The use of server-based applications for remote clients over a network has become ubiquitous. With the widespread use of diverse server applications, different needs for devices such as a network interface controller to facilitate data received through the network to the server have arisen. The function of such a network interface controller is to process a direct memory access (DMA) to store received packets over the network and notify the host processor via an interrupt of the stored information. Since interrupts are computationally expensive, it is desirable to interrupt a processor on a server only when necessary and network interface controllers are designed to optimize this process.
Currently, the DMA is the method by which a host processor accesses stored network packets after receiving interrupts from the network interface controller of a network traffic management device. The DMA of a packet to the host processor involves the network interface controller writing a received packet into a packet buffer area in the host memory in which the host processor accesses the host memory to retrieve information contained in the received data packets. The packet buffer is randomly accessible by the host processor, but requires greater processing resources and is generally a slower access because the packet buffer area is typically DRAM. Typically, a descriptor with a pointer to the packet buffer area is written into a ring buffer area, whereby the ring buffer area is smaller than the packet buffer area and allows for faster access by the host processor. Once the descriptor is written into the ring buffer area, the host processor is notified and the host processor then reads the descriptor in the ring buffer area to retrieve the packet buffer pointer. The host processor then reads the stored data packet from the location, indicated by the pointer, in the packet buffer area and reads the contents of the data packet.

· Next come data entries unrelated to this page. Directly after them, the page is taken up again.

(* ===== verification/RpcForking.v ===== *)
(** * The client of a forked network (rpc/rpc/src/starknet/forking.rs)

    A node forked at a block answers for the blocks up to it by asking the remote
    node, whose answers it filters.  The remote node is a record of what its calls
    return. *)

From Stdlib Require Import ZArith Lia String.
From stdpp Require Import base numbers list.
From S2P Require Import Prelude Felt Tx Version Block Receipt DbProvider Events RpcError RpcEvents RpcTypes.

Inductive TransactionStatus :=
  | StatusReceived
  | StatusRejected
  | StatusAcceptedOnL2 (r : RpcExecutionResult)
  | StatusAcceptedOnL1 (r : RpcExecutionResult).

Inductive MaybePendingStateUpdate :=
  | PendingStateUpdate (old_root : Z) (diff : StateDiff)
  | MinedStateUpdate (u : RpcStateUpdate).

(** [starknet::providers::Provider], as far as the client uses it. *)
Abbreviation remote A := (result StarknetRsProviderError A).
Record RemoteNode := mkRemoteNode {
  rn_block_with_tx_hashes : BlockIdOrTag -> remote (MaybePendingBlock Z);
  rn_block_with_txs : BlockIdOrTag -> remote (MaybePendingBlock RpcTx);
  rn_block_with_receipts : BlockIdOrTag -> remote (MaybePendingBlock TransactionWithReceipt);
  rn_transaction_by_hash : Z -> remote RpcTx;
  rn_transaction_receipt : Z -> remote TxReceiptWithBlockInfo;
  rn_transaction_status : Z -> remote TransactionStatus;
  rn_transaction_by_block_id_and_index : BlockIdOrTag -> Z -> remote RpcTx;
  rn_block_transaction_count : BlockIdOrTag -> remote Z;
  rn_state_update : BlockIdOrTag -> remote MaybePendingStateUpdate;
  rn_events : Z -> Z -> Filter -> option (list Z) -> Z -> remote EventsPage;
}.

Record RpcForkClient := mkRpcForkClient { rfc_block : Z; rfc_provider : RemoteNode }.

(** [?] on the provider's result. *)
Definition ask {A} (m : remote A) : result ForkError A := map_err ForkProvider m.

Definition mined_number {T} (b : MaybePendingBlock T) : option Z :=
  match b with MinedRpcBlock b => Some (rbk_block_number b) | PendingRpcBlock _ => None end.

(** The client as the event queries see it. *)
Definition event_client (c : RpcForkClient) : ForkedClient :=
  mkForkedClient (rfc_block c)
    (fun hash => mined_number <$> ask (rn_block_with_tx_hashes (rfc_provider c) (IdHash hash)))
    (fun from to filter token chunk => ask (rn_events (rfc_provider c) from to filter token chunk)).

Section Client.
Implicit Types (c : RpcForkClient) (hash : Z) (id : BlockIdOrTag).

Definition fork_transaction_by_hash c hash : result ForkError RpcTx :=
  ask (rn_transaction_by_hash (rfc_provider c) hash).

Definition fork_transaction_receipt c hash : result ForkError TxReceiptWithBlockInfo :=
  receipt ← ask (rn_transaction_receipt (rfc_provider c) hash);
  match ri_block receipt with
  | ReceiptInBlock _ block_number =>
      if Z.ltb (rfc_block c) block_number then Err BlockOutOfRange else Ok receipt
  | ReceiptPending => Ok receipt
  end.

(** Both requests are sent; the receipt's outcome is looked at first. *)
Definition fork_transaction_status c hash : result ForkError TransactionStatus :=
  _ ← fork_transaction_receipt c hash;
  ask (rn_transaction_status (rfc_provider c) hash).

Definition fork_transaction_by_block_id_and_index c id (idx : Z) : result ForkError RpcTx :=
  match id with
  | IdNumber num =>
      if Z.ltb (rfc_block c) num then Err BlockOutOfRange
      else ask (rn_transaction_by_block_id_and_index (rfc_provider c) id idx)
  | IdHash hash =>
      block ← ask (rn_block_with_tx_hashes (rfc_provider c) (IdHash hash));
      match mined_number block with
      | None => Err UnexpectedPendingData
      | Some number =>
          if Z.ltb (rfc_block c) number then Err BlockOutOfRange
          else ask (rn_transaction_by_block_id_and_index (rfc_provider c) id idx)
      end
  | IdTag _ => Err BlockTagNotAllowed
  end.

(** The check the three block queries make on what they get. *)
Definition guard_block {T} c (b : MaybePendingBlock T) : result ForkError (MaybePendingBlock T) :=
  match mined_number b with
  | Some number => if Z.ltb (rfc_block c) number then Err BlockOutOfRange else Ok b
  | None => Err UnexpectedPendingData
  end.
Definition fork_block_with_txs c id : result ForkError (MaybePendingBlock RpcTx) :=
  b ← ask (rn_block_with_txs (rfc_provider c) id); guard_block c b.
Definition fork_block_with_receipts c id : result ForkError (MaybePendingBlock TransactionWithReceipt) :=
  b ← ask (rn_block_with_receipts (rfc_provider c) id); guard_block c b.
Definition fork_block_with_tx_hashes c id : result ForkError (MaybePendingBlock Z) :=
  b ← ask (rn_block_with_tx_hashes (rfc_provider c) id); guard_block c b.

(** The check on a block id before a query by it. *)
Definition guard_id c id : result ForkError unit :=
  match id with
  | IdNumber num => if Z.ltb (rfc_block c) num then Err BlockOutOfRange else Ok tt
  | IdHash hash =>
      block ← ask (rn_block_with_tx_hashes (rfc_provider c) (IdHash hash));
      match mined_number block with
      | Some number => if Z.ltb (rfc_block c) number then Err BlockOutOfRange else Ok tt
      | None => Ok tt
      end
  | IdTag _ => Err BlockTagNotAllowed
  end.
Definition fork_block_transaction_count c id : result ForkError Z :=
  _ ← guard_id c id; ask (rn_block_transaction_count (rfc_provider c) id).
Definition fork_state_update c id : result ForkError MaybePendingStateUpdate :=
  _ ← guard_id c id; ask (rn_state_update (rfc_provider c) id).
End Client.

(** ** What the client lets through *)
Lemma guard_block_ok {T} c (b b' : MaybePendingBlock T) :
  guard_block c b = Ok b' ->
  b' = b /\ exists m, b = MinedRpcBlock m /\ rbk_block_number m <= rfc_block c.
Proof.
  unfold guard_block. destruct b as [|m]; simpl; [done|].
  destruct (Z.ltb_spec (rfc_block c) (rbk_block_number m)); [done|]. intros [= <-]. eauto.
Qed.

Lemma guarded_block {T} c (r : remote (MaybePendingBlock T)) b :
  (b ← ask r; guard_block c b) = Ok b <->
  r = Ok b /\ exists m, b = MinedRpcBlock m /\ rbk_block_number m <= rfc_block c.
Proof.
  split.
  - intros (b' & Hr & [-> Hm]%guard_block_ok)%bind_ok. split; [|done].
    destruct r; simpl in Hr; congruence.
  - intros [-> (m & -> & Hm)]. unfold guard_block. simpl.
    by rewrite (proj2 (Z.ltb_ge _ _) Hm).
Qed.

(** The transaction is of a block not above the fork point, or of the remote node's
    pending block. *)
Definition receipt_in_range (c : RpcForkClient) (r : TxReceiptWithBlockInfo) : Prop :=
  match ri_block r with ReceiptInBlock _ n => n <= rfc_block c | ReceiptPending => True end.

Lemma guarded_receipt c hash r :
  fork_transaction_receipt c hash = Ok r <->
  rn_transaction_receipt (rfc_provider c) hash = Ok r /\ receipt_in_range c r.
Proof.
  unfold fork_transaction_receipt, receipt_in_range.
  destruct (rn_transaction_receipt _ _) as [r0|]; [simpl|split; [done|by intros [? _]]].
  destruct (ri_block r0) as [|h n] eqn:Eb; [split; [intros [= <-]; by rewrite Eb|by intros [[= <-] _]]|].
  destruct (Z.ltb_spec (rfc_block c) n).
  - split; [done|]. intros [[= <-] Hn]. rewrite Eb in Hn. lia.
  - split; [intros [= <-]; by rewrite Eb|by intros [[= <-] _]].
Qed.

(** The block is named by a number not above the fork point, or by the hash of a block
    the remote node shows as mined and not above it. *)
Definition position_in_range (c : RpcForkClient) (id : BlockIdOrTag) : Prop :=
  match id with
  | IdNumber n => n <= rfc_block c
  | IdHash _ =>
      exists m, rn_block_with_tx_hashes (rfc_provider c) id = Ok (MinedRpcBlock m) /\
        rbk_block_number m <= rfc_block c
  | IdTag _ => False
  end.

Lemma guarded_position c id idx tx :
  fork_transaction_by_block_id_and_index c id idx = Ok tx <->
  rn_transaction_by_block_id_and_index (rfc_provider c) id idx = Ok tx /\ position_in_range c id.
Proof.
  assert (forall r : remote RpcTx, ask r = Ok tx <-> r = Ok tx) as Hask.
  { by intros [|]; split; intros [=]; subst. }
  destruct id as [h|n|t]; simpl; [| |by split; [|intros [_ []]]].
  - destruct (rn_block_with_tx_hashes (rfc_provider c) (IdHash h)) as [[|m]|e]; simpl;
      [by split; [|intros [_ (? & ? & _)]]| |by split; [|intros [_ (? & ? & _)]]].
    destruct (Z.ltb_spec (rfc_block c) (rbk_block_number m)).
    + split; [done|]. intros [_ (m' & [= <-] & Hm)]. lia.
    + rewrite Hask. split; [eauto|by intros [? _]].
  - destruct (Z.ltb_spec (rfc_block c) n); [split; [done|intros [_ ?]; lia]|].
    rewrite Hask. split; [done|by intros [? _]].
Qed.

(** C37. What the guards of a forked node let through of the remote node's answers.  A
    block is shown exactly when it is mined and not above the fork point; a receipt,
    and with it a status, exactly when its transaction is in a block not above the fork
    point or in the remote node's pending block, which is not guarded against; a
    transaction by position exactly when its block is named by a number not above the
    fork point or by the hash of a mined block not above it, never by a tag; and a
    transaction by hash is passed on whatever its block. *)
Theorem fork_answers_in_range c :
  (forall id b, fork_block_with_txs c id = Ok b <->
     rn_block_with_txs (rfc_provider c) id = Ok b /\
     exists m, b = MinedRpcBlock m /\ rbk_block_number m <= rfc_block c) /\
  (forall id b, fork_block_with_receipts c id = Ok b <->
     rn_block_with_receipts (rfc_provider c) id = Ok b /\
     exists m, b = MinedRpcBlock m /\ rbk_block_number m <= rfc_block c) /\
  (forall id b, fork_block_with_tx_hashes c id = Ok b <->
     rn_block_with_tx_hashes (rfc_provider c) id = Ok b /\
     exists m, b = MinedRpcBlock m /\ rbk_block_number m <= rfc_block c) /\
  (forall hash r, fork_transaction_receipt c hash = Ok r <->
     rn_transaction_receipt (rfc_provider c) hash = Ok r /\ receipt_in_range c r) /\
  (forall hash s, fork_transaction_status c hash = Ok s <->
     rn_transaction_status (rfc_provider c) hash = Ok s /\
     exists r, rn_transaction_receipt (rfc_provider c) hash = Ok r /\ receipt_in_range c r) /\
  (forall id idx tx, fork_transaction_by_block_id_and_index c id idx = Ok tx <->
     rn_transaction_by_block_id_and_index (rfc_provider c) id idx = Ok tx /\ position_in_range c id) /\
  (forall hash tx, fork_transaction_by_hash c hash = Ok tx <->
     rn_transaction_by_hash (rfc_provider c) hash = Ok tx).
Proof.
  split_and!; [by intros; apply guarded_block..|exact (guarded_receipt c)| |exact (guarded_position c)|].
  - intros hash s. unfold fork_transaction_status. split.
    + intros (r & Hr%guarded_receipt & Hs)%bind_ok. split; [|eauto].
      destruct (rn_transaction_status _ _); simpl in Hs; congruence.
    + intros [Hs (r & Hr%guarded_receipt)]. by rewrite Hr; simpl; rewrite Hs.
  - intros hash tx. unfold fork_transaction_by_hash.
    by destruct (rn_transaction_by_hash _ _); split; intros [=]; subst.
Qed.

(** A transaction asked for by its hash is not checked: one the remote chain mined
    after the fork point is shown, while its receipt is not. *)
Theorem fork_transaction_unguarded c hash tx r h n :
  rn_transaction_by_hash (rfc_provider c) hash = Ok tx ->
  rn_transaction_receipt (rfc_provider c) hash = Ok r ->
  ri_block r = ReceiptInBlock h n -> rfc_block c < n ->
  fork_transaction_by_hash c hash = Ok tx /\
  fork_transaction_receipt c hash = Err BlockOutOfRange /\
  fork_transaction_status c hash = Err BlockOutOfRange.
Proof.
  intros Ht Hr Hb Hn.
  assert (fork_transaction_receipt c hash = Err BlockOutOfRange) as Hrec.
  { unfold fork_transaction_receipt. rewrite Hr. simpl. rewrite Hb.
    by rewrite (proj2 (Z.ltb_lt _ _) Hn). }
  split_and!; [by unfold fork_transaction_by_hash; rewrite Ht|done|].
  unfold fork_transaction_status. by rewrite Hrec.
Qed.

Packets received and processed by the host processor are frequently TCP packets, many of which generally contain only connection state information and have no payload or attached data. Such TCP packets are typically SYN, ACK, FIN and RESET packets. A TCP packet having connection state information, which includes a few flags and fields, is very small relative to the overall size of a TCP packet with attached payload data. Current systems which handle packets with connection state information as well as packets with payload data are inefficient because the host processor cannot distinguish between the two different types of packets. This results in the host processor having to access the descriptor in the ring buffer area and then access the packet buffer area in order to just to receive the connection state information in many TCP packets. This results in a significant use of computational and processing resources for the host processor to access the packet buffer area to only process connection state information of a TCP packet. The inefficiency is compounded by the fact that the access to the packet buffer area is likely to be a CPU cache miss resulting in an expensive DRAM memory access.